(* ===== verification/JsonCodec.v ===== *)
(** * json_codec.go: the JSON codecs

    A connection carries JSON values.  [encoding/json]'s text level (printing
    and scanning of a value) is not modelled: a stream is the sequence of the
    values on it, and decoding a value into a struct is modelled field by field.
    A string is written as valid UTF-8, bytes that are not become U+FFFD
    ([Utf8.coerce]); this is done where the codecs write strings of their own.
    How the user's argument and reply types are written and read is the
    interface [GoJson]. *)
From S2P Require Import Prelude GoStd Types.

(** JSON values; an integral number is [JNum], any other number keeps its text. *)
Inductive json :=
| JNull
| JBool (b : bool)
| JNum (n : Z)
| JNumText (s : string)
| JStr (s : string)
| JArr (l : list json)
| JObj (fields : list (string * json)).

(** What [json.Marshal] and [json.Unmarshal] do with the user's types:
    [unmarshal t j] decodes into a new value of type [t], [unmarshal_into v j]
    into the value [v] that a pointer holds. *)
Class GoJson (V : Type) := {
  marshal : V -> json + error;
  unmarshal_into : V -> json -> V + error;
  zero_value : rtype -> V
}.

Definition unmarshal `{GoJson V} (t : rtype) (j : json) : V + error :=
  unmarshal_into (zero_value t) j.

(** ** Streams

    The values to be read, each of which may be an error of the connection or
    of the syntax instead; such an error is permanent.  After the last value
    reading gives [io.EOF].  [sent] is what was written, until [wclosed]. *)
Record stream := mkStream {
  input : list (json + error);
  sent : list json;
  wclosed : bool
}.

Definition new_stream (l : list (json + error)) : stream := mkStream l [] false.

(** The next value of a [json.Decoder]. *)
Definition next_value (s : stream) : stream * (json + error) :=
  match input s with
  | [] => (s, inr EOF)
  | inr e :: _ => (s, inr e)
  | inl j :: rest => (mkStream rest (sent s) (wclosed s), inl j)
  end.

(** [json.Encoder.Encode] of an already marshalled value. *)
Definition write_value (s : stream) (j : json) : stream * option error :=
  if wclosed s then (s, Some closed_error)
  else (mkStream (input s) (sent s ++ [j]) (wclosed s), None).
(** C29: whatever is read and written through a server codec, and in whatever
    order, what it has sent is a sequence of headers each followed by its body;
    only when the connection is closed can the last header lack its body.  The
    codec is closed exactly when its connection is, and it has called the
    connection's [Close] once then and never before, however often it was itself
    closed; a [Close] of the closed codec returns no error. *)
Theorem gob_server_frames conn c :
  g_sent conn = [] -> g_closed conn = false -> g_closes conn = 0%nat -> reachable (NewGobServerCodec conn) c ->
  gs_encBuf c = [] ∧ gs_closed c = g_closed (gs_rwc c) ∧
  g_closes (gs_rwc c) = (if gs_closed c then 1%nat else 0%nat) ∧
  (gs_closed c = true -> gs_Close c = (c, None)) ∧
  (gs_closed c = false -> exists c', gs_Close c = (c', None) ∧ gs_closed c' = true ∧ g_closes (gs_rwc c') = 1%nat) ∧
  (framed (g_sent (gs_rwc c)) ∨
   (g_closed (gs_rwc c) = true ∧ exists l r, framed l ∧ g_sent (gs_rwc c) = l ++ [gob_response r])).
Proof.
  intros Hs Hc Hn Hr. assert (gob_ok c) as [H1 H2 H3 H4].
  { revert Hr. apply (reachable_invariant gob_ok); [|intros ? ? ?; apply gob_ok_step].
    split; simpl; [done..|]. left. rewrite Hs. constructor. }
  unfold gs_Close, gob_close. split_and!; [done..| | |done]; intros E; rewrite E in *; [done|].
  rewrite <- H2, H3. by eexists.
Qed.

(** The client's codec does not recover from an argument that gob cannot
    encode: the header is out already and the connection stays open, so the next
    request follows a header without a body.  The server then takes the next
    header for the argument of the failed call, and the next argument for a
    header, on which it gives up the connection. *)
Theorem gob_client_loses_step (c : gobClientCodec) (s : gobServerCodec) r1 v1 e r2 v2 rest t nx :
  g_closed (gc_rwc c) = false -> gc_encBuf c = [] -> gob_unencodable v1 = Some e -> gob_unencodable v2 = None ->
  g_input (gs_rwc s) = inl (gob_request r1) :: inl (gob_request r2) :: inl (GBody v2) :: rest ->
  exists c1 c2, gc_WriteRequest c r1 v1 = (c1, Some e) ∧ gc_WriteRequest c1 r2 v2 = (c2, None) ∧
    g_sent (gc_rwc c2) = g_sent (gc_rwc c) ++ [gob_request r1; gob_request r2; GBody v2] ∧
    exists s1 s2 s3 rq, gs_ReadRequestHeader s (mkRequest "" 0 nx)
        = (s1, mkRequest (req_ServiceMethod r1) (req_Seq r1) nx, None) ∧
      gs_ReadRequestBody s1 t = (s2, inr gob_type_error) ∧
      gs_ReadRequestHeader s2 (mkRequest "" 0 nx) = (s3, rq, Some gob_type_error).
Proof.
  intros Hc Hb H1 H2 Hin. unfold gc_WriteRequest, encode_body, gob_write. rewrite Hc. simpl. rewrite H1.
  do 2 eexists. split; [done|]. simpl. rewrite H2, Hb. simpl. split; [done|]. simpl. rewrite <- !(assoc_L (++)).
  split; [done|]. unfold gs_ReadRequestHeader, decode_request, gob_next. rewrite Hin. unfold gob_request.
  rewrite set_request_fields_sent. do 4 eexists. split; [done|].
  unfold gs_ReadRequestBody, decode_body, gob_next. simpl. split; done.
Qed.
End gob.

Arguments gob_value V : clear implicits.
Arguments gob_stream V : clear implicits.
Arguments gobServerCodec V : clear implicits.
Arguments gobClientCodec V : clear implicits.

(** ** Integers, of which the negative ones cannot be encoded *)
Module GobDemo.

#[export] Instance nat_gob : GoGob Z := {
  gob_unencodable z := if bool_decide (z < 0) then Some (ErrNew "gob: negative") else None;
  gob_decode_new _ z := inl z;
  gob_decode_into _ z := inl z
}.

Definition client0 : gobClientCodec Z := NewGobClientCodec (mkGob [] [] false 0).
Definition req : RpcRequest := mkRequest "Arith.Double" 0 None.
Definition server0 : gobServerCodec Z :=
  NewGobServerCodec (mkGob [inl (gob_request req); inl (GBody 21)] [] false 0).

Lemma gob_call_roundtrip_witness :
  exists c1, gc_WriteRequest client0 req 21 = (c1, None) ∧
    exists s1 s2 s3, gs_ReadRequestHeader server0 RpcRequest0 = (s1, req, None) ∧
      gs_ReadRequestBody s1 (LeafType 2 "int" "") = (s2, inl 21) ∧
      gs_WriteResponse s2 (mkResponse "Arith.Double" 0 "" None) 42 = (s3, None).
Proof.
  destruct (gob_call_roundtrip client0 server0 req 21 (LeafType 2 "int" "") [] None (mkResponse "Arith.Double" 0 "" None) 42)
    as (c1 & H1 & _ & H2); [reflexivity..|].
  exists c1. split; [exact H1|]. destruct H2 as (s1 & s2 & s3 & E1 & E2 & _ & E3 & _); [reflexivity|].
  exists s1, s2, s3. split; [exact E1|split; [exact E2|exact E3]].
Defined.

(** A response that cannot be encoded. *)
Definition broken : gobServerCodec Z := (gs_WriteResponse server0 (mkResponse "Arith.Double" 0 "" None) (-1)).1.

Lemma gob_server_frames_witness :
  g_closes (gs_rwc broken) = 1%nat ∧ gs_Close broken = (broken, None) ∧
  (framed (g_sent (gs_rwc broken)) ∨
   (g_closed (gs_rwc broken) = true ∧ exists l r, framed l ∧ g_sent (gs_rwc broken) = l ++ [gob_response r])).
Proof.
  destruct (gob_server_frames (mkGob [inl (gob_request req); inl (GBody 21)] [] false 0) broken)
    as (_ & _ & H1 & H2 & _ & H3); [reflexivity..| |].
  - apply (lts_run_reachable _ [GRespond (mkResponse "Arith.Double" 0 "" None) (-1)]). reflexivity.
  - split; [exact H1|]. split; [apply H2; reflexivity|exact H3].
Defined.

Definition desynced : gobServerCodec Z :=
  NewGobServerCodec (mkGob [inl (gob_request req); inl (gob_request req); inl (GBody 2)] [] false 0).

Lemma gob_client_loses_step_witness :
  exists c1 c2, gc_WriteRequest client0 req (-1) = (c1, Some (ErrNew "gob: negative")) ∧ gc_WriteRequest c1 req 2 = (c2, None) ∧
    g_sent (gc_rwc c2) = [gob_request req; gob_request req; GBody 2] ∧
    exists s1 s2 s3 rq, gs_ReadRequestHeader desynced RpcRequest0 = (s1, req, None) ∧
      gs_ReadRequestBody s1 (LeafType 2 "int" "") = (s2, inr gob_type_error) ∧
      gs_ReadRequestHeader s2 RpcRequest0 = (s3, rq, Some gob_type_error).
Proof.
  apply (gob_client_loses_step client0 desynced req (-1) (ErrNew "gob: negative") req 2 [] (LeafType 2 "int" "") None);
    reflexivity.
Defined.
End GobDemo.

--------------------------------

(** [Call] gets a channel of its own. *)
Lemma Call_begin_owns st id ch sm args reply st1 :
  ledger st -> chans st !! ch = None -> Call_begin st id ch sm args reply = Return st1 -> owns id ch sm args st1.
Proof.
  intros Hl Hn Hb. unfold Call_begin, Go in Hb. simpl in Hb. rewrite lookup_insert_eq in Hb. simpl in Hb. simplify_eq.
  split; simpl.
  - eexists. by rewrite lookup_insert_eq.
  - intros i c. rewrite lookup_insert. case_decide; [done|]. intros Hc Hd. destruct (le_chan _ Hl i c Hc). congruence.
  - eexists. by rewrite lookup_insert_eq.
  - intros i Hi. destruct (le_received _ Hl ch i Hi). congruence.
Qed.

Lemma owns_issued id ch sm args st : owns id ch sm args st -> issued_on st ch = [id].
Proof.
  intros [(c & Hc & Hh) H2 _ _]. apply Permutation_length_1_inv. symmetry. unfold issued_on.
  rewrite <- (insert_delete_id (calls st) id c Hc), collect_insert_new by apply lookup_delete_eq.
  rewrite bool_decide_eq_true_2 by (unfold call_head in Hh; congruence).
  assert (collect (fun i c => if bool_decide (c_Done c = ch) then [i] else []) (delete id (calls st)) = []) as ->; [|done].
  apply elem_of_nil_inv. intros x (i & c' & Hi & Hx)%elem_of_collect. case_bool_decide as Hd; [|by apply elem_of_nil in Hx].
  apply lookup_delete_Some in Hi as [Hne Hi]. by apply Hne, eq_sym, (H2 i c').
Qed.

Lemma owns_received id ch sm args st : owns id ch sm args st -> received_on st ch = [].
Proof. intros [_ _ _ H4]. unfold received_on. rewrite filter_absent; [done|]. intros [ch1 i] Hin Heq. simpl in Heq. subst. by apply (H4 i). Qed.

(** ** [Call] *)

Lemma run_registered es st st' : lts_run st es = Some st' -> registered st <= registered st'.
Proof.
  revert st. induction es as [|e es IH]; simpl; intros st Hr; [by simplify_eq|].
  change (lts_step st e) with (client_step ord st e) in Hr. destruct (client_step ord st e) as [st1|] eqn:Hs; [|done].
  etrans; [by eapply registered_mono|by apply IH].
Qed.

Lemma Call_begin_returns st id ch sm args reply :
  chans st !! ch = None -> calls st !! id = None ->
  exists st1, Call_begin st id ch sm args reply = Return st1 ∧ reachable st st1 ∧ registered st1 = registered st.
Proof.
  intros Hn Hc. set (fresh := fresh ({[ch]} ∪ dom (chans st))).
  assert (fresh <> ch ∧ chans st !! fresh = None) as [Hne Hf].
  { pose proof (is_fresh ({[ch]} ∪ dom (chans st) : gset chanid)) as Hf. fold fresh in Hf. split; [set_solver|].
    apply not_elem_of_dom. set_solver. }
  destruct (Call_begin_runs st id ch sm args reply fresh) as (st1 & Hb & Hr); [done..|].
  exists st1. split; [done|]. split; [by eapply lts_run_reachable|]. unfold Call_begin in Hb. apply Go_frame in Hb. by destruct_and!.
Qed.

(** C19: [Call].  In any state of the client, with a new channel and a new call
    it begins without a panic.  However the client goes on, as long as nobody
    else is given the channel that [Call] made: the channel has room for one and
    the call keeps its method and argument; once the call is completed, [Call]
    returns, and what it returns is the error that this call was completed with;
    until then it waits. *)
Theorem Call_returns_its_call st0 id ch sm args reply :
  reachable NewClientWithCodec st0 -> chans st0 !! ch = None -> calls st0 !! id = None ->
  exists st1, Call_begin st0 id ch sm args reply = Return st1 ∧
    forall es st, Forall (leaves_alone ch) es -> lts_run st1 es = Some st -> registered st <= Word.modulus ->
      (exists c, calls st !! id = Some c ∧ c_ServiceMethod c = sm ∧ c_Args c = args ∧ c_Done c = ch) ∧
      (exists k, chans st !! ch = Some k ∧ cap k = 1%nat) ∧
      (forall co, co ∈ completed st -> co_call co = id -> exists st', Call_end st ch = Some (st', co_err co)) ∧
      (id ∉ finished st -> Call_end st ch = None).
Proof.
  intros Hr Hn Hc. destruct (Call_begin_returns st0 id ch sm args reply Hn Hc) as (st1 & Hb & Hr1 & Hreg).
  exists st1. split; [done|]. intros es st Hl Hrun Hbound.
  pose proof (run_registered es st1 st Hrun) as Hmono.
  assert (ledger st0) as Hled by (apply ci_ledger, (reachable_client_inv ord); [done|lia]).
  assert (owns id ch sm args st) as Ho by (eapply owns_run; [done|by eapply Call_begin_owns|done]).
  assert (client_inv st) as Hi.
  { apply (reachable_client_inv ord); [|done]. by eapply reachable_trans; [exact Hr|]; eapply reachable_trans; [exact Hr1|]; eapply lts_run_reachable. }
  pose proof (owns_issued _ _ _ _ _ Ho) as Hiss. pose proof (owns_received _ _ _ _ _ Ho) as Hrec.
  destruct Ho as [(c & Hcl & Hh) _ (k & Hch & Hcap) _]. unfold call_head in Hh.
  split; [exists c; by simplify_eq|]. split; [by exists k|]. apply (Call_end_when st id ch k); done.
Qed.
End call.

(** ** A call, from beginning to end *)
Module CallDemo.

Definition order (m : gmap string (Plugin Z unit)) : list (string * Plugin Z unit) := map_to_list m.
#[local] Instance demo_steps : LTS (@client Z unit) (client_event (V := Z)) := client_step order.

--------------------------------

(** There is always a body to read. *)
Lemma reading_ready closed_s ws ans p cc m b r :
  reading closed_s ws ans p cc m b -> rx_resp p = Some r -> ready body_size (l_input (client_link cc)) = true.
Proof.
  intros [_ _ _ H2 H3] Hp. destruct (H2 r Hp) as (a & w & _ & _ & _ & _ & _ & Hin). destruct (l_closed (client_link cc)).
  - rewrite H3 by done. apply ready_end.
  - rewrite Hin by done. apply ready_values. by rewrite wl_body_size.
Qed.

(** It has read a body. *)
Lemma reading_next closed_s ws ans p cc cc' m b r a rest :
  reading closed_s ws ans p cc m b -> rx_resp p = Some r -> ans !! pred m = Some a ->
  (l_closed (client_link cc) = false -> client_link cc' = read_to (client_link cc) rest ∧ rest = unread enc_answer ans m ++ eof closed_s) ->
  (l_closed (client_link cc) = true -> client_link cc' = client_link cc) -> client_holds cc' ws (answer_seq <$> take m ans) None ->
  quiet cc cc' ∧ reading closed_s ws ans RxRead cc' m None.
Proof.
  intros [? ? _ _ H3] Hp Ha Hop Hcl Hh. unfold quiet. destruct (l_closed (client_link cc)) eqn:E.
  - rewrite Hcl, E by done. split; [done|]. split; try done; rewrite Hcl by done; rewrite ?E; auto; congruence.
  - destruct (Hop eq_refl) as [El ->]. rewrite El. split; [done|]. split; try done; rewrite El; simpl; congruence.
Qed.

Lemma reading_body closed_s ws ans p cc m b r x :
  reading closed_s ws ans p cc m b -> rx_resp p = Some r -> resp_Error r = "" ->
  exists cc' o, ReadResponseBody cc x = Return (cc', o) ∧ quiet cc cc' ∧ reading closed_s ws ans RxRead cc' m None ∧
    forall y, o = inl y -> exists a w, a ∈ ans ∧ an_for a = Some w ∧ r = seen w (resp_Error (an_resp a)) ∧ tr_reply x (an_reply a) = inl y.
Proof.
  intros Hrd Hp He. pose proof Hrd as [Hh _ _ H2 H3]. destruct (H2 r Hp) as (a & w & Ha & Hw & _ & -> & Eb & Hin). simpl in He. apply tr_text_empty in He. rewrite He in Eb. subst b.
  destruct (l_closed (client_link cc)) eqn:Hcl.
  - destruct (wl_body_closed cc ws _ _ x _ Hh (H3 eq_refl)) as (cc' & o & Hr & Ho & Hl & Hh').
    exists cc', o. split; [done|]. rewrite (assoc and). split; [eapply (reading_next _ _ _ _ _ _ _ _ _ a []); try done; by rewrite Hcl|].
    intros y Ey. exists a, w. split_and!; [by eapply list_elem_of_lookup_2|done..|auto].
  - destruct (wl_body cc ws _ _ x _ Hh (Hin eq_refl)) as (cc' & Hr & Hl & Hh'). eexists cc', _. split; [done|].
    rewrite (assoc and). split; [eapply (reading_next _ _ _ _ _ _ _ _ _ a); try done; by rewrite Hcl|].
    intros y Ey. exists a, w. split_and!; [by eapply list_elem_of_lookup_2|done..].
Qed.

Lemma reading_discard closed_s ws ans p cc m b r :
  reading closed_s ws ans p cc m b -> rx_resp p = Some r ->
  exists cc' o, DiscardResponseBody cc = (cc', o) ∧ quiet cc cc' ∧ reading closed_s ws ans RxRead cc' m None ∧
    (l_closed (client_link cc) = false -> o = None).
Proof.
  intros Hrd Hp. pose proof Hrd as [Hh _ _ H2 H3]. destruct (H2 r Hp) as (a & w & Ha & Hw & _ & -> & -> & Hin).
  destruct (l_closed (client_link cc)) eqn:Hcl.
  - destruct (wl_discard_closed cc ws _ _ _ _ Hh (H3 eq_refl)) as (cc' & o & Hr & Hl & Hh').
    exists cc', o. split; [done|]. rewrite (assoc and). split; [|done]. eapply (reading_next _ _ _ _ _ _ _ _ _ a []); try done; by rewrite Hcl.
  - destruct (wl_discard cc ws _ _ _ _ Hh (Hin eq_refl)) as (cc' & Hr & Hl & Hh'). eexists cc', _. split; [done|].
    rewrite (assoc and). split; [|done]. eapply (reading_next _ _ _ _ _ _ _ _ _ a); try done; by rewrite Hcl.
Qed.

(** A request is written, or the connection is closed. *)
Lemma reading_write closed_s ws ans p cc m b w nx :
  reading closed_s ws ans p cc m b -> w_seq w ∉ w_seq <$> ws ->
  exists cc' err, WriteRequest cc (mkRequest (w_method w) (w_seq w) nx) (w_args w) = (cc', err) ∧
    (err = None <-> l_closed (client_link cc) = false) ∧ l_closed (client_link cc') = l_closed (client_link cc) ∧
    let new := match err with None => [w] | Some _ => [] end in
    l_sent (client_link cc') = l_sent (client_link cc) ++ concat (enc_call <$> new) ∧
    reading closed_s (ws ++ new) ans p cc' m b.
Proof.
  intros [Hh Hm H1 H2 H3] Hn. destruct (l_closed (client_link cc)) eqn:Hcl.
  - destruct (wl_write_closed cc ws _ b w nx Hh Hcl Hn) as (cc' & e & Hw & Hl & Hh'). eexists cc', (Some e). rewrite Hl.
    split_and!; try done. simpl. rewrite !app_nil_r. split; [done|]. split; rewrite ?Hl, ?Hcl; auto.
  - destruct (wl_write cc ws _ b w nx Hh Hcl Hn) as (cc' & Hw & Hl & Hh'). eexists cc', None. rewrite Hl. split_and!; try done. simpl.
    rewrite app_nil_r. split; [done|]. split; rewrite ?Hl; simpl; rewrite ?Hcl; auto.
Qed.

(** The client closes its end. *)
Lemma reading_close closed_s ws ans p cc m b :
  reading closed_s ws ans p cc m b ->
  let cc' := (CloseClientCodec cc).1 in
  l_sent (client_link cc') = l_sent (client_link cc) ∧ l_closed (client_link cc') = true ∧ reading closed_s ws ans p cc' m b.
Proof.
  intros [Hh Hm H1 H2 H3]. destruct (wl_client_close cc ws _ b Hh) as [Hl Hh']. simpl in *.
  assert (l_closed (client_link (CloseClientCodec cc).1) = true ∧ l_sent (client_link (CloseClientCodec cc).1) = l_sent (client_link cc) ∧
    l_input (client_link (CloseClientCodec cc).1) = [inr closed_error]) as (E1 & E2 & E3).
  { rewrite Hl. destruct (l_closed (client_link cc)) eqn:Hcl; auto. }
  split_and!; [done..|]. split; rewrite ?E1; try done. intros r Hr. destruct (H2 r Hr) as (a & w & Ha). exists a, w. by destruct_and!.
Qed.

--------------------------------

-- PROBLEM DESCRIPTION --
Give again, word for word, every line of the listing above from the one with "(* ===== verification/JsonCodec.v ===== *)" to the one with "Class GoJson (V", both inclusive, and nothing beyond them.

-- WRITTEN ANSWER --
(* ===== verification/JsonCodec.v ===== *)
(** * json_codec.go: the JSON codecs

    A connection carries JSON values.  [encoding/json]'s text level (printing
    and scanning of a value) is not modelled: a stream is the sequence of the
    values on it, and decoding a value into a struct is modelled field by field.
    A string is written as valid UTF-8, bytes that are not become U+FFFD
    ([Utf8.coerce]); this is done where the codecs write strings of their own.
    How the user's argument and reply types are written and read is the
    interface [GoJson]. *)
From S2P Require Import Prelude GoStd Types.

(** JSON values; an integral number is [JNum], any other number keeps its text. *)
Inductive json :=
| JNull
| JBool (b : bool)
| JNum (n : Z)
| JNumText (s : string)
| JStr (s : string)
| JArr (l : list json)
| JObj (fields : list (string * json)).

(** What [json.Marshal] and [json.Unmarshal] do with the user's types:
    [unmarshal t j] decodes into a new value of type [t], [unmarshal_into v j]
    into the value [v] that a pointer holds. *)
Class GoJson (V : Type) := {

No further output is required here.